A plus long terme le nouveau Traité ouvrira la voie à une façon plus européanisée  d’aborder la coopération judiciaire et le potentiel d’Eurojust est prévu par le Traité de Lisbonne. Ce dernier pourra avoir un effet fondamental sur l’avenir d’Eurojust, non seulement par le renforcement du rôle d’Eurojust dans la lutte contre la criminalité transfrontalière dans l’Union Européenne sur la base de l’article 85 du TFUE, mais également par le rôle privilégié accordé à Eurojust dans l’éventuelle institution d’un parquet européen “à partir d’Eurojust”, comme prévu dans l’article 86 du TFUE. 


Il ressort du dernier article que le parquet européen doit être établi «à partir d’Eurojust ». Cela signifie qu’Eurojust aura un rôle unique par rapport à l’institution d’un parquet européen ce qui vaut également, par conséquent, pour la relation entre Eurojust et le parquet européen. Dans le contexte des priorités actuelles telles que l’efficacité, les économies, l’interaction et la synergie, nous sommes obligés de réfléchir sur une structure qui fait bon usage des structures administratives existantes et des ressources des organisations mentionnées dans le texte, soit Eurojust, Europol et l’OLAF.

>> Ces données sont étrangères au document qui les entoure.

(* ===== verification/UsbDescInstance.v ===== *)
(** * UsbDescInstance: the configuration of a serial adapter

    A device with a control interface and a data interface, the latter with two
    alternate settings that are not sent in a row; the theorems of [UsbDescRun]
    and [UsbDescErrors] applied to it. *)
From S2P Require Import Prelude Hdf HdfQueue Arrays UsbDesc UsbDescSpec UsbDescFacts UsbDescParse UsbDescConfig UsbDescLoop UsbDescWhole UsbDescRun UsbDescErrors.
Open Scope Z_scope.

#[global] Instance plain_status : UsbStatus := {
  HDF_DEV_ERR_NORANGE := -202; HDF_ERR_BAD_FD := -18; HDF_ERR_NOT_SUPPORT := -2;
}.
#[global] Instance plain_status_laws : UsbStatusLaws.
Proof. by split. Qed.
#[global] Instance plain_sizes : UsbSizes := {
  sizeof_UsbRawConfigDescriptor := 288; sizeof_UsbRawInterface := 16;
  sizeof_UsbRawInterfaceDescriptor := 40; sizeof_UsbRawEndpointDescriptor := 32;
}.
#[global] Instance plain_sizes_laws : UsbSizesLaws.
Proof. by split. Qed.

(** Memory without end, and memory without the block with number [k]. *)
Definition all_ram : RamAlloc := fun _ _ => true.
Definition ram_but (k : nat) : RamAlloc := fun n _ => negb (n =? k)%nat.
Definition ram0 : Ram := mkRam ∅ 0.

Lemma all_ram_granted : @ram_granted all_ram.
Proof. done. Qed.
Lemma ram0_wf : ram_wf ram0.
Proof. by intros b ?%not_elem_of_empty. Qed.

(** ** The device *)
Definition control_alt : alt_tree :=
  ATree [9; 4; 0; 0; 1; 2; 2; 1; 0] [[5; 36; 0; 16; 1]; [4; 36; 2; 2]] [ETree [7; 5; 130; 3; 10; 0; 9] []].
Definition data_alt0 : alt_tree := ATree [9; 4; 1; 0; 0; 10; 0; 0; 0] [] [].
Definition data_alt1 : alt_tree :=
  ATree [9; 4; 1; 1; 2; 10; 0; 0; 0] []
    [ETree [7; 5; 129; 2; 64; 0; 0] [[6; 48; 0; 0; 0; 0]]; ETree [9; 5; 1; 2; 64; 0; 0; 3; 4] []].
Definition acm_config : config_tree :=
  CTree [9; 2; 82; 0; 2; 1; 0; 192; 50] [[8; 11; 0; 2; 2; 2; 1; 0]] [data_alt0; control_alt; data_alt1].

(** A device with one configuration. *)
Definition one_config (bytes : list Z) (idx size : Z) : Z * list Z :=
  (Z.min size (len bytes), take (Z.to_nat size) bytes).

Lemma one_config_serves bytes idx : serves (one_config bytes) idx bytes.
Proof. intros size Hs. unfold one_config. by rewrite Z.min_l by lia. Qed.

(** Deciding that descriptors are well-formed. *)
Ltac bytes_tac := apply (bool_decide_unpack _); by vm_compute.
Ltac desc_ok_tac := split; [done | done | cbn; lia | bytes_tac].
Ltac extra_ok_tac := eexists; split_and!; [| |desc_ok_tac]; done.
Ltac endpoint_ok_tac := split; cbn; [desc_ok_tac | repeat (constructor; [extra_ok_tac|]); constructor].
Ltac alt_ok_tac :=
  split; cbn; [desc_ok_tac | done | done | repeat (constructor; [extra_ok_tac|]); constructor
              | repeat (constructor; [endpoint_ok_tac|]); constructor].

Lemma alts_of_le n l : (length (alts_of n l) <= length l)%nat.
Proof. apply length_filter. Qed.

Lemma acm_config_ok : config_ok acm_config.
Proof.
  split; cbn [ct_desc ct_extra ct_alts acm_config].
  - desc_ok_tac.
  - by vm_compute.
  - repeat (constructor; [extra_ok_tac|]); constructor.
  - repeat (constructor; [alt_ok_tac|]); constructor.
  - by vm_compute.
  - intros n. pose proof (alts_of_le n [data_alt0; control_alt; data_alt1]) as H. cbn [length] in H.
    unfold USB_MAXALTSETTING. lia.
  - by vm_compute.
Qed.

Lemma acm_total_ok : total_ok acm_config.
Proof. by vm_compute. Qed.
Lemma acm_u8_ok : u8_ok acm_config.
Proof. by vm_compute. Qed.

Definition read_acm (ra : RamAlloc) : outcome ((Z * ptr UsbRawConfigDescriptor) * Ram) :=
  UsbRawGetConfigDescriptor (Some (one_config (config_bytes acm_config))) 100 (Some 1) 0 ram0.

Lemma config_read_witness :
  exists b c r', UsbRawGetConfigDescriptor (RA := all_ram) (Some (one_config (config_bytes acm_config))) 100 (Some 1) 0 ram0 =
    Done ((0, Some (b, c)), r') /\ view_config c = mean_config acm_config.
Proof.
  apply config_read; [exact acm_config_ok | exact acm_total_ok | exact acm_u8_ok | apply one_config_serves | lia |
    exact all_ram_granted | exact ram0_wf | vm_compute; lia].
Defined.

Lemma config_freed_witness :
  exists r', ('(ret, config) ← UsbRawGetConfigDescriptor (RA := all_ram) (Some (one_config (config_bytes acm_config))) 100 (Some 1) 0;
              UsbRawFreeConfigDescriptor config;; mret ret) ram0 = Done (0, r') /\ ram_live r' = ram_live ram0.
Proof.
  apply (config_freed (RA := all_ram) 100 (one_config (config_bytes acm_config)) acm_config 1 0 ram0);
    [exact acm_config_ok | exact acm_total_ok | exact acm_u8_ok | apply one_config_serves | lia |
     exact all_ram_granted | exact ram0_wf | vm_compute; lia].
Defined.

(** The third request, for an interface, is refused. *)
Lemma config_refused_witness :
  exists ret config r', UsbRawGetConfigDescriptor (RA := ram_but 2) (Some (one_config (config_bytes acm_config))) 100 (Some 1) 0 ram0 =
      Done ((ret, config), r') /\
    (ret = 0 /\ (exists b c, config = Some (b, c) /\ view_config c = mean_config acm_config) \/
     ret < 0 /\ config = None /\ exists k size, 0 < size /\ ram_ok (RamAlloc := ram_but 2) k size = false).
Proof.
  apply (config_refused (RA := ram_but 2) 100 (one_config (config_bytes acm_config)) acm_config 1 0 ram0);
    [exact acm_config_ok | exact acm_total_ok | exact acm_u8_ok | apply one_config_serves | lia |
     exact ram0_wf | vm_compute; lia].
Defined.

Lemma refused_interface_leaks_witness :
  exists r', DescToConfig (RA := ram_but 2) 100 (config_bytes acm_config) (len (config_bytes acm_config)) ram0 =
      Done ((HDF_ERR_MALLOC_FAIL, None), r') /\ ram_live r' = {[1%nat]} ∪ ram_live ram0.
Proof.
  apply (refused_interface_leaks (RA := ram_but 2) 100 acm_config 1 0 [] ram0);
    [exact acm_config_ok | by vm_compute | exact acm_u8_ok | exact ram0_wf | done | done | done | vm_compute; lia].
Defined.

(** ** Bytes that are not well-formed *)
Lemma interfaces_counted_witness :
  exists num nIntf nAlts,
    GetInterfaceNumber 100 [9; 4; 7; 0; 0; 1; 0; 0; 0; 1; 200; 3] 12 0 (replicate 32 0) (replicate 32 0) ram0 =
      Done ((num, (nIntf, nAlts)), ram0) /\
    (num <= 32)%nat /\ length nIntf = 32%nat /\ length nAlts = 32%nat /\ NoDup (take num nIntf) /\
    Forall (fun k => 1 <= k <= USB_MAXALTSETTING) (take num nAlts).
Proof.
  apply (interfaces_counted 100 [9; 4; 7; 0; 0; 1; 0; 0; 0; 1; 200; 3] ram0);
    [bytes_tac | by vm_compute | cbn; lia].
Defined.

(** A configuration of 256 bytes. *)
Definition long_config : config_tree := CTree [9; 2; 0; 1; 0; 1; 0; 192; 50] [247 :: 36 :: replicate 245 0] [].

Lemma long_config_ok : config_ok long_config.
Proof.
  split; cbn [ct_desc ct_extra ct_alts long_config].
  - desc_ok_tac.
  - by vm_compute.
  - constructor; [|constructor]. exists 36. split; [done|]. split; [done|]. desc_ok_tac.
  - constructor.
  - by vm_compute.
  - intros n. by vm_compute.
  - by vm_compute.
Qed.

Lemma config_length_wraps_witness :
  exists r', UsbRawGetConfigDescriptor (RA := all_ram) (Some (one_config (config_bytes long_config))) 300 (Some 1) 0 ram0 =
    Done ((HDF_ERR_IO, None), r') /\ ram_live r' = ram_live ram0.
Proof.
  apply (config_length_wraps (RA := all_ram) 300 (one_config (config_bytes long_config)) long_config 1 0 ram0);
    [exact long_config_ok | by vm_compute | by vm_compute | apply one_config_serves | lia |
     exact all_ram_granted | exact ram0_wf].
Defined.

(** Three bytes of an interface descriptor are left over. *)
Lemma truncated_descriptor_hangs_witness :
  DescToConfig (RA := all_ram) 100 (config_bytes acm_config ++ [9; 4; 2]) (len (config_bytes acm_config ++ [9; 4; 2])) ram0 = Running.
Proof.
  apply (truncated_descriptor_hangs (RA := all_ram) 100 acm_config [9; 4; 2] ram0);
    [exact acm_config_ok | done | by vm_compute | bytes_tac | by left | by vm_compute |
     exact all_ram_granted | exact ram0_wf | vm_compute; lia].
Defined.

Lemma zero_length_hangs_witness :
  DescToConfig (RA := all_ram) 1000 ([9; 2; 11; 0; 0; 1; 0; 192; 50] ++ 0 :: 36 :: [])
    (len ([9; 2; 11; 0; 0; 1; 0; 192; 50] ++ 0 :: 36 :: [])) ram0 = Running.
Proof.
  apply (zero_length_hangs (RA := all_ram) 1000 [9; 2; 11; 0; 0; 1; 0; 192; 50] 36 [] ram0);
    [desc_ok_tac | by vm_compute | done | done | by vm_compute | by vm_compute | exact all_ram_granted | exact ram0_wf].
Defined.

(** ** Too many alternate settings *)

(** Interface 0 with [n] alternate settings, each without an endpoint. *)
Definition many_alts (n : nat) : list Z := concat (map (fun i => [9; 4; 0; Z.of_nat i; 0; 255; 0; 0; 0]) (seq 0 n)).
Definition many_config (n : nat) : list Z :=
  let total := 9 + 9 * Z.of_nat n in [9; 2; total `mod` 256; total / 256; 1; 1; 0; 192; 50] ++ many_alts n.

(** An interface with 129 alternate settings: the counter of alternate
    settings stops at 128 and memory is taken for 128, but the loop that parses
    them checks the counter only before the first, and writes the 129th behind
    the block.  With 128 the same bytes are parsed and all 128 are there. *)
Lemma alternate_settings_overflow :
  DescToConfig (RA := all_ram) 1300 (many_config 129) (len (many_config 129)) ram0 = Undefined /\
  exists b c r', DescToConfig (RA := all_ram) 1300 (many_config 128) (len (many_config 128)) ram0 = Done ((0, Some (b, c)), r') /\
    map (fun a => bAlternateSetting (av_desc a)) (concat (cv_interfaces (view_config c))) = map Z.of_nat (seq 0 128).
Proof.
  split; [by vm_compute|]. do 3 eexists. split; vm_compute; reflexivity.
Qed.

securiteinterieure.fr : Le projet de procureur européen fait partie des "serpents de mer" de l'espace de liberté, de sécurité et de justice. La Commission devrait présenter une proposition en 2013. Avez-vous bon espoir que ce procureur verra le jour ?

Le parquet européen n’est plus au stade des arguments pour et contre, car la décision et la volonté politique d’instituer le parquet européen existe déjà. Il est vrai que dans une première phase il sera probablement institué via une coopération renforcée (d’au moins 9 Etats membres) et avec seule compétence les infractions portant atteinte aux intérêts financiers de l'Union.

En 2009 Eurojust a établi une “Task Force on the Future of Eurojust” afin de réfléchir, au sein d’Eurojust, sur ses développements futurs. Le parquet européen est l’un  des aspects abordés dans ce contexte. En outre, Eurojust contribue, de son point de vue de praticien, aux travaux de réflexion entamés par les Etats membres, la Commission Européenne, et les académiques, etc.